Instructions to follow. State, as one number, how many lines in these records hold "every".

Source data.
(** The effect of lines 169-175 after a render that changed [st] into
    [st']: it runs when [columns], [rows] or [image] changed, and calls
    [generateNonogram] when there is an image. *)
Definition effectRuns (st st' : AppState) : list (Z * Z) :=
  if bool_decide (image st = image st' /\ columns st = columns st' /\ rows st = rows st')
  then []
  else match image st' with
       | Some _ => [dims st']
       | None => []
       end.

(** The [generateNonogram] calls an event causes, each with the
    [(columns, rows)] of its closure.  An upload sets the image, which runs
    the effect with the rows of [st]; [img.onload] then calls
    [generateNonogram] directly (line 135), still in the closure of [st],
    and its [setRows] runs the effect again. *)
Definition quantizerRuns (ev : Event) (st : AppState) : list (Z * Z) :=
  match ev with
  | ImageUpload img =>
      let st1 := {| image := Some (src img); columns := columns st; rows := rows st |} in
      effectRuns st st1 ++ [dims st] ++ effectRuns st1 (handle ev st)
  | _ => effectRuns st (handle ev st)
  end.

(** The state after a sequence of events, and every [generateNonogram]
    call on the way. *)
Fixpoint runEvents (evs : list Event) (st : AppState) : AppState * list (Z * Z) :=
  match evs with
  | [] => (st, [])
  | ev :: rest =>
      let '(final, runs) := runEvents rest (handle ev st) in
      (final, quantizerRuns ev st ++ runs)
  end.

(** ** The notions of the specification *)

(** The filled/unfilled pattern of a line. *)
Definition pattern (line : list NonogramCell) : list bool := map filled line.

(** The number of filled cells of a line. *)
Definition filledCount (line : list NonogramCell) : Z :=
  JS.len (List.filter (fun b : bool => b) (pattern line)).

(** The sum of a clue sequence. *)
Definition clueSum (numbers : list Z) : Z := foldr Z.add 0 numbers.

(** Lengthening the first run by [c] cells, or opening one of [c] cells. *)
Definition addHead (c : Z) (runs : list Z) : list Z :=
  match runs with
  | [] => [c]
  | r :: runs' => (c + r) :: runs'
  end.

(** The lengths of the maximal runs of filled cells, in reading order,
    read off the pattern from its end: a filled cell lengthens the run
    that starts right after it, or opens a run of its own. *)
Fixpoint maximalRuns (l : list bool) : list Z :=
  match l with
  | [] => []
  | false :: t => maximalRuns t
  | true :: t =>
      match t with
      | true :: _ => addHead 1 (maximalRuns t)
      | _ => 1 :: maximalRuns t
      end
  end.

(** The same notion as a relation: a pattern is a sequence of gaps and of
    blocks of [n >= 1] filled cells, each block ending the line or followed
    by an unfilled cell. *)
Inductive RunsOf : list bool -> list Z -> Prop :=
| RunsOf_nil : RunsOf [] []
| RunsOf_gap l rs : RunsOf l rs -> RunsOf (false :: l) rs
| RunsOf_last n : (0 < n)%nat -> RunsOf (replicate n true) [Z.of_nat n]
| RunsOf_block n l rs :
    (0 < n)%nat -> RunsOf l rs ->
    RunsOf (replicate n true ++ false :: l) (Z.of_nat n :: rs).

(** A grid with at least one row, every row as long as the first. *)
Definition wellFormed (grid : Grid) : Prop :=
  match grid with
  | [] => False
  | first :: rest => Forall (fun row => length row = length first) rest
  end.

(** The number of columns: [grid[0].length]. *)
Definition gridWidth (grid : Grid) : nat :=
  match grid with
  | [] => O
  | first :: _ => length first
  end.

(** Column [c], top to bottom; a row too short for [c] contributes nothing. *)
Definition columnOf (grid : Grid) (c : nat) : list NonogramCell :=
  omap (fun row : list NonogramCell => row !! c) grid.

==

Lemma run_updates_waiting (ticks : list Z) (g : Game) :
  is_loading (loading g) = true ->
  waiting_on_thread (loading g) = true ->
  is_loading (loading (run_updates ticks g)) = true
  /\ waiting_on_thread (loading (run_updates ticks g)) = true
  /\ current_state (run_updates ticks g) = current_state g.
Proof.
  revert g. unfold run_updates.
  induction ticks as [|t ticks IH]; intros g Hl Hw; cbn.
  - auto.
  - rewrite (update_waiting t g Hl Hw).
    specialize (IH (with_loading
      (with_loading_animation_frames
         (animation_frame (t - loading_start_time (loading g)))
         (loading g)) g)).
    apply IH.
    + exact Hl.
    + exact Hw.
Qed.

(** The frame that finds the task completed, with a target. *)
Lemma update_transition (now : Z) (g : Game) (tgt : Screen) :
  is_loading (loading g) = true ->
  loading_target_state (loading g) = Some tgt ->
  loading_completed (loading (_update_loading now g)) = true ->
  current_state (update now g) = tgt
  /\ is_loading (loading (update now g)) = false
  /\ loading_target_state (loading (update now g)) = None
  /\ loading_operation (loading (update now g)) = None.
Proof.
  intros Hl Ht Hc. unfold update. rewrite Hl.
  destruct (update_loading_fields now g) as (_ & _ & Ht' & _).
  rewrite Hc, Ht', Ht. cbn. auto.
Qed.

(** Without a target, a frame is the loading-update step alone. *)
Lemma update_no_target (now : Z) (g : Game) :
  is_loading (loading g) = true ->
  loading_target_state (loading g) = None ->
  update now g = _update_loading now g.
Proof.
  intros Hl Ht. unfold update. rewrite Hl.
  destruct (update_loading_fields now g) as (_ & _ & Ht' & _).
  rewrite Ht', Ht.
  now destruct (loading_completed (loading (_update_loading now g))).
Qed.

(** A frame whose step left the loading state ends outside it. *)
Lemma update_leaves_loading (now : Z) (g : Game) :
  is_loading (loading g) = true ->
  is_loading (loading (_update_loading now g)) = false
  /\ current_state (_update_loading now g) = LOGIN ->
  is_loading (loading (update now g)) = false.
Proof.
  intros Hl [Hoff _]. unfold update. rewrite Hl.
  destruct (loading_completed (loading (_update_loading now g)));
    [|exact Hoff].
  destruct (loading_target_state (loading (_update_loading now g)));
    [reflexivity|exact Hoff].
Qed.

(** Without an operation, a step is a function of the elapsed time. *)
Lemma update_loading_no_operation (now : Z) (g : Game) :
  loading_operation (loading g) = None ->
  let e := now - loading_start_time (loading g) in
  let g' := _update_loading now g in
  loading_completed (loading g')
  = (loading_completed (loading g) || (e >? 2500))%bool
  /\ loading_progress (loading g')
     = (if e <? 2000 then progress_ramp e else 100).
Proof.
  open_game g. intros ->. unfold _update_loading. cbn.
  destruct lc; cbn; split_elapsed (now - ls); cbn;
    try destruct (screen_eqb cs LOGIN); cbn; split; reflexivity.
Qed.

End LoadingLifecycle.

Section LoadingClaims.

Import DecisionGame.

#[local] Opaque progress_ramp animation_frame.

...

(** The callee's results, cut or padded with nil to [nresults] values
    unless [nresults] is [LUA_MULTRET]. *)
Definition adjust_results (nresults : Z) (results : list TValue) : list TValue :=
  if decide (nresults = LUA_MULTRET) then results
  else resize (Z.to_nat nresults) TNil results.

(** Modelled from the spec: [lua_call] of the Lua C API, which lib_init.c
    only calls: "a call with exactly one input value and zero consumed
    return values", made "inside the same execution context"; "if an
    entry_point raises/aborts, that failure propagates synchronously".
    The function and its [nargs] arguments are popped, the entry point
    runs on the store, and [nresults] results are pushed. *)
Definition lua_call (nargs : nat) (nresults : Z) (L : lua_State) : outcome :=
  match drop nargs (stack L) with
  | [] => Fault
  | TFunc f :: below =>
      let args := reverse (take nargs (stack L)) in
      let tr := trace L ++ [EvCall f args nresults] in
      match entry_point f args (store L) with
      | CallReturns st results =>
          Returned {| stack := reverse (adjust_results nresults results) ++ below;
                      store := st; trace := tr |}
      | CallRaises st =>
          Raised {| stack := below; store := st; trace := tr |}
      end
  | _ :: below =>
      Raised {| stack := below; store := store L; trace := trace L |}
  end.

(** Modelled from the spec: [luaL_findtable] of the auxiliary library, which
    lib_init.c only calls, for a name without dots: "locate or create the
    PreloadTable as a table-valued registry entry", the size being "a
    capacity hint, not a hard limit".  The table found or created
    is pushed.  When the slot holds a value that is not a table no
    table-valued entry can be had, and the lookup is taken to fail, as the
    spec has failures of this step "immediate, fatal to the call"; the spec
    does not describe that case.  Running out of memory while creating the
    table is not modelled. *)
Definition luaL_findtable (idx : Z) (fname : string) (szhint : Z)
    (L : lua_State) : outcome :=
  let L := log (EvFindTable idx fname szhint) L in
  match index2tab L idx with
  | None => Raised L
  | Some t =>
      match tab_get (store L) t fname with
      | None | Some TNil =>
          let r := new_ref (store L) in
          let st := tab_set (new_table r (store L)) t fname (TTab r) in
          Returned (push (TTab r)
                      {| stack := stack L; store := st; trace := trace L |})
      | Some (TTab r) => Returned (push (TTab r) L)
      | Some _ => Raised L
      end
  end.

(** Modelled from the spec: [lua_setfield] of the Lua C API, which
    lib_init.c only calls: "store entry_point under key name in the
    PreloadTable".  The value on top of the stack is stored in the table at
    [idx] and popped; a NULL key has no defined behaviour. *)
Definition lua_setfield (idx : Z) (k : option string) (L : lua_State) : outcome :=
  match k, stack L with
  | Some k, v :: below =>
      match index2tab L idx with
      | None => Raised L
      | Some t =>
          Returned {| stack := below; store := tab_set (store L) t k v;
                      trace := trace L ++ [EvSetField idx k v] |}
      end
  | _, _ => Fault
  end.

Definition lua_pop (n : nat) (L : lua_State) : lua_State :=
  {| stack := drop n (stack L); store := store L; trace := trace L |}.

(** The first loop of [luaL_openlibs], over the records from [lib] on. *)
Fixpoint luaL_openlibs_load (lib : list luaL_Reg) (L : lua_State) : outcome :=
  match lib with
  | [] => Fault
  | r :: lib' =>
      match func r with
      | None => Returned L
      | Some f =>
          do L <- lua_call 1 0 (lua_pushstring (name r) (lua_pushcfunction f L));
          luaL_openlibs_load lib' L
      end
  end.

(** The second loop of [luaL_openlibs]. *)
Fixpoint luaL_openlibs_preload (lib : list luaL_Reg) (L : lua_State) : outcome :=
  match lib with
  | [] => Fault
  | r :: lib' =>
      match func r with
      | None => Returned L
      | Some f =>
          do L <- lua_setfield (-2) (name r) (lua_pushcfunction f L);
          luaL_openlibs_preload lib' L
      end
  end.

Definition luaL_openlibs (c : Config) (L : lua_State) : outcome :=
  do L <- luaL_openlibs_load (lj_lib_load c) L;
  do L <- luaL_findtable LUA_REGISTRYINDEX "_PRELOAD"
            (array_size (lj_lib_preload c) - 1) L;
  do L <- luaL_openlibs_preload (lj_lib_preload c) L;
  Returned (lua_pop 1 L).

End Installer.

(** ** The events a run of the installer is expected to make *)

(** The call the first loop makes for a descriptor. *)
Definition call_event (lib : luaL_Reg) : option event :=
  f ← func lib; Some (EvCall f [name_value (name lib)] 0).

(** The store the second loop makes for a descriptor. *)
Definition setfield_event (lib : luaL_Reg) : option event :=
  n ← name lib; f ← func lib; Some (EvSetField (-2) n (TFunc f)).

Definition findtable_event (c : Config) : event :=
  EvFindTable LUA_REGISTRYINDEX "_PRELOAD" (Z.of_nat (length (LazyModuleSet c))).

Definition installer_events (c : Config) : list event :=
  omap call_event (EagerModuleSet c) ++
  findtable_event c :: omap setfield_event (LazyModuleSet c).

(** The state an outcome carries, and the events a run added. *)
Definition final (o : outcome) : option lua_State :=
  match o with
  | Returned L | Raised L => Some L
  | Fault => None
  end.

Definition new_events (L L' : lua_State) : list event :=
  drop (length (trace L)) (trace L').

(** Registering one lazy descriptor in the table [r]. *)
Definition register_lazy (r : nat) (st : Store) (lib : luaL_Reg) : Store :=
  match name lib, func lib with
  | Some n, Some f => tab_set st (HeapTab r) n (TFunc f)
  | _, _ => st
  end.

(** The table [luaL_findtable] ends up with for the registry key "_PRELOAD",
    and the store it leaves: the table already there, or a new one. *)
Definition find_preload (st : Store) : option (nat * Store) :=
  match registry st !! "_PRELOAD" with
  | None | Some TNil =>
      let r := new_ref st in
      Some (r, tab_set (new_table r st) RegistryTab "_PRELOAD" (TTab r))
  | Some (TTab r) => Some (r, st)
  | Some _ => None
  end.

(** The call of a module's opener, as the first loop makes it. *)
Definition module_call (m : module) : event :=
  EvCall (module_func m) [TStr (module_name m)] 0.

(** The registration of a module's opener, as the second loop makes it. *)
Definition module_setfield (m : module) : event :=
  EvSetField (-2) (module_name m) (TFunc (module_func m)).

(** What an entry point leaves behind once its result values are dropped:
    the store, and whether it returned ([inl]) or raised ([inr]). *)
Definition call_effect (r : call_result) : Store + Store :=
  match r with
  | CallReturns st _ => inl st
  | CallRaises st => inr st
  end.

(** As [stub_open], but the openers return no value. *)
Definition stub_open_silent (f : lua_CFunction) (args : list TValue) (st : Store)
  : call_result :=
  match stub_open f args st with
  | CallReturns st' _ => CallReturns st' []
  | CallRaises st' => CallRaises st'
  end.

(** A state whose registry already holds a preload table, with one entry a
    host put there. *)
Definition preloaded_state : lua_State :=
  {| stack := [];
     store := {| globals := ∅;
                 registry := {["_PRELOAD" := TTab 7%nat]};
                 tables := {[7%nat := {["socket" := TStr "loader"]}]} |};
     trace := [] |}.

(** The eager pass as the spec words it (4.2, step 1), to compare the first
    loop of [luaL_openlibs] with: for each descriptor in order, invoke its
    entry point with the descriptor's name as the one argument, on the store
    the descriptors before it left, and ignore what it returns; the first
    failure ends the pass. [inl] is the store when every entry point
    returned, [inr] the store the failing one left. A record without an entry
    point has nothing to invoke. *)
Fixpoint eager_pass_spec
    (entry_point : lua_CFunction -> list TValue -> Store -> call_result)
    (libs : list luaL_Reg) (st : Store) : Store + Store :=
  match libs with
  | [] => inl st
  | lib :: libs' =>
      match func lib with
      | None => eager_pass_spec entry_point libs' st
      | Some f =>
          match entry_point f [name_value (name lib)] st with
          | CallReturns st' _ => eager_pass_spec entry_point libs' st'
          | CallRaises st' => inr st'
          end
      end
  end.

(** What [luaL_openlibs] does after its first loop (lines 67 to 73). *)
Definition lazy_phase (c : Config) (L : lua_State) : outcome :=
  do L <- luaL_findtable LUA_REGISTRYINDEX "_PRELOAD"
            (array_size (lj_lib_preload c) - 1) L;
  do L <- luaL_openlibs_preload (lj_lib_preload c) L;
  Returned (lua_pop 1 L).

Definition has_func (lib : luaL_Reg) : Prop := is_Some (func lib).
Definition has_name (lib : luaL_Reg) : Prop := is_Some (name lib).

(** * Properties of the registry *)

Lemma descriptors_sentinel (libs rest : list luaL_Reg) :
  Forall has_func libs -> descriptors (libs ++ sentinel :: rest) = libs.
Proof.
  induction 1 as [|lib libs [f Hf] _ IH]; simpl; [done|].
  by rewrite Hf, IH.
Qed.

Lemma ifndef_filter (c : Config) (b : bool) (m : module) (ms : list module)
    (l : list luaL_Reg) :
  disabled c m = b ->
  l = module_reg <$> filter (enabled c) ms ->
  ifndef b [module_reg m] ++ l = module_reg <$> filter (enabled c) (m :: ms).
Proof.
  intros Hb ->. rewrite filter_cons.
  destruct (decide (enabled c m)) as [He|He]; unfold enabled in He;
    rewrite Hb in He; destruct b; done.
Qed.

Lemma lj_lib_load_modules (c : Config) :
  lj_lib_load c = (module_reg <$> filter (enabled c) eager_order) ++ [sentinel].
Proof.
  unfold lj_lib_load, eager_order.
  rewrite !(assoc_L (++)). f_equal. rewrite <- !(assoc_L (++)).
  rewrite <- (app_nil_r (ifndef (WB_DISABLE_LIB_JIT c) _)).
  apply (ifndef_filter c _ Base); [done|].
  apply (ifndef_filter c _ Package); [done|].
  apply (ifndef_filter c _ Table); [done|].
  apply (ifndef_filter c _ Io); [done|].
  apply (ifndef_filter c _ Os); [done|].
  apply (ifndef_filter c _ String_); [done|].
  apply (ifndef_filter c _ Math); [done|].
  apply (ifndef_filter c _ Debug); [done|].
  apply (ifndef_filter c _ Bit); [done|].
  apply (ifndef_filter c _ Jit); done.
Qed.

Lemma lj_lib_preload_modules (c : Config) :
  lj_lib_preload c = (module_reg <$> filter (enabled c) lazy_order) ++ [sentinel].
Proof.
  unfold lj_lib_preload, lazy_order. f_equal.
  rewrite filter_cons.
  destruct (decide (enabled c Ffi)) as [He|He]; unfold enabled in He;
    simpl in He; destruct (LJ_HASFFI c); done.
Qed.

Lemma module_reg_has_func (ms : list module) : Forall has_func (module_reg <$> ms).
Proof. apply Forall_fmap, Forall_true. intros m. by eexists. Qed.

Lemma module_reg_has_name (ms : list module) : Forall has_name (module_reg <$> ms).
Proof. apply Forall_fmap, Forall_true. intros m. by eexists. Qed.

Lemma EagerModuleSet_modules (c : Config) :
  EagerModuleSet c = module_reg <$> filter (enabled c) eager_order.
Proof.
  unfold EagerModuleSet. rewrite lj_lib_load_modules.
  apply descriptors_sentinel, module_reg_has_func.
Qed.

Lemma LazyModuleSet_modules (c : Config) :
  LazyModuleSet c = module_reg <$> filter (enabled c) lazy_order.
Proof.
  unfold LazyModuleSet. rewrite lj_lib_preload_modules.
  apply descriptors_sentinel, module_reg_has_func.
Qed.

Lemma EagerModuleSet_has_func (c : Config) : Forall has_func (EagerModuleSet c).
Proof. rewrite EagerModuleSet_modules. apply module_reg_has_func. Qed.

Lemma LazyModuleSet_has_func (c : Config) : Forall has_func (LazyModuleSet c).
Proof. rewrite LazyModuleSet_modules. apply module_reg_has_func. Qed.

Response below. 3